- [Task requirements] Nothing should differ between your answer and the records below.

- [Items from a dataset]
(** A reading of [0.1] is stored as the decimal [0.1], which is not the
    binary value of the float. *)
Lemma axes_stored_from_repr_witness :
  ~ (binary_of (1 # 10) == 1 # 10)%Q /\
  exists uuid entry,
    tenth_event !! "entryUUID" = Some (VStr uuid) /\
    insert_entry tenth_event 90 45 4000 demo_store
    = (Ok tt, Store (<[uuid := entry]> (entries_table demo_store))
                    (devices_table demo_store)) /\
    entry !! "accl_x" = Some (AN (1 # 10)) /\
    entry !! "rain" = Some (AN 3).
Proof.
  assert (Hne : ~ (binary_of (1 # 10) == 1 # 10)%Q)
    by (vm_compute; discriminate).
  split; [exact Hne |].
  destruct (axes_stored_from_repr tenth_event (VInt 0) 90 45 4000 demo_store)
    as (Hstored & _ & Hdone);
    [vm_compute; reflexivity | reflexivity | vm_compute; reflexivity |].
  destruct Hdone as [st' Hrun];
    [vm_compute; reflexivity | vm_compute; reflexivity
    | vm_compute; reflexivity |].
  destruct (Hstored st' Hrun) as (uuid & entry & Hu & -> & Hax & Hrs).
  exists uuid, entry. split; [exact Hu |]. split; [exact Hrun |].
  apply Forall_cons_1 in Hax as [(v & q & Hv & Hq & _ & Hx & _) _].
  apply Forall_cons_1 in Hrs as [(w & Hw & _ & Hr) _].
  vm_compute in Hv. injection Hv as <-. cbn in Hq. injection Hq as <-.
  vm_compute in Hw. injection Hw as <-.
  split; [exact Hx | exact Hr].
Defined.

(** The binary value of some numerals: [0.1] and [-1/3] are not doubles,
    [0.5] and [1] are, and [1e23] is not. *)
Example binary_of_examples :
  binary_of (1 # 10) = (3602879701896397 # 36028797018963968)%Q /\
  binary_of (1 # 2) = (1 # 2)%Q /\
  binary_of 1 = 1%Q /\
  binary_of (- (1 # 3)) = (- 6004799503160661 # 18014398509481984)%Q /\
  binary_of (inject_Z (10 ^ 23)) = inject_Z 99999999999999991611392.
Proof. vm_compute. repeat split. Qed.

(** ** The further properties on the scenarios *)

Lemma epochtime_nearest_second_witness :
  epochtime 1700000000 500000 = 1700000000%Z /\
  (1700000000 <= epochtime 1700000000 500000 <= 1700000000 + 1)%Z.
Proof.
  apply (epochtime_nearest_second 1700000000 500000). lia.
Defined.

- [Exercise result]
(** A reading of [0.1] is stored as the decimal [0.1], which is not the
    binary value of the float. *)
Lemma axes_stored_from_repr_witness :
  ~ (binary_of (1 # 10) == 1 # 10)%Q /\
  exists uuid entry,
    tenth_event !! "entryUUID" = Some (VStr uuid) /\
    insert_entry tenth_event 90 45 4000 demo_store
    = (Ok tt, Store (<[uuid := entry]> (entries_table demo_store))
                    (devices_table demo_store)) /\
    entry !! "accl_x" = Some (AN (1 # 10)) /\
    entry !! "rain" = Some (AN 3).
Proof.
  assert (Hne : ~ (binary_of (1 # 10) == 1 # 10)%Q)
    by (vm_compute; discriminate).
  split; [exact Hne |].
  destruct (axes_stored_from_repr tenth_event (VInt 0) 90 45 4000 demo_store)
    as (Hstored & _ & Hdone);
    [vm_compute; reflexivity | reflexivity | vm_compute; reflexivity |].
  destruct Hdone as [st' Hrun];
    [vm_compute; reflexivity | vm_compute; reflexivity
    | vm_compute; reflexivity |].
  destruct (Hstored st' Hrun) as (uuid & entry & Hu & -> & Hax & Hrs).
  exists uuid, entry. split; [exact Hu |]. split; [exact Hrun |].
  apply Forall_cons_1 in Hax as [(v & q & Hv & Hq & _ & Hx & _) _].
  apply Forall_cons_1 in Hrs as [(w & Hw & _ & Hr) _].
  vm_compute in Hv. injection Hv as <-. cbn in Hq. injection Hq as <-.
  vm_compute in Hw. injection Hw as <-.
  split; [exact Hx | exact Hr].
Defined.

(** The binary value of some numerals: [0.1] and [-1/3] are not doubles,
    [0.5] and [1] are, and [1e23] is not. *)
Example binary_of_examples :
  binary_of (1 # 10) = (3602879701896397 # 36028797018963968)%Q /\
  binary_of (1 # 2) = (1 # 2)%Q /\
  binary_of 1 = 1%Q /\
  binary_of (- (1 # 3)) = (- 6004799503160661 # 18014398509481984)%Q /\
  binary_of (inject_Z (10 ^ 23)) = inject_Z 99999999999999991611392.
Proof. vm_compute. repeat split. Qed.

(** ** The further properties on the scenarios *)

Lemma epochtime_nearest_second_witness :
  epochtime 1700000000 500000 = 1700000000%Z /\
  (1700000000 <= epochtime 1700000000 500000 <= 1700000000 + 1)%Z.
Proof.
  apply (epochtime_nearest_second 1700000000 500000). lia.
Defined.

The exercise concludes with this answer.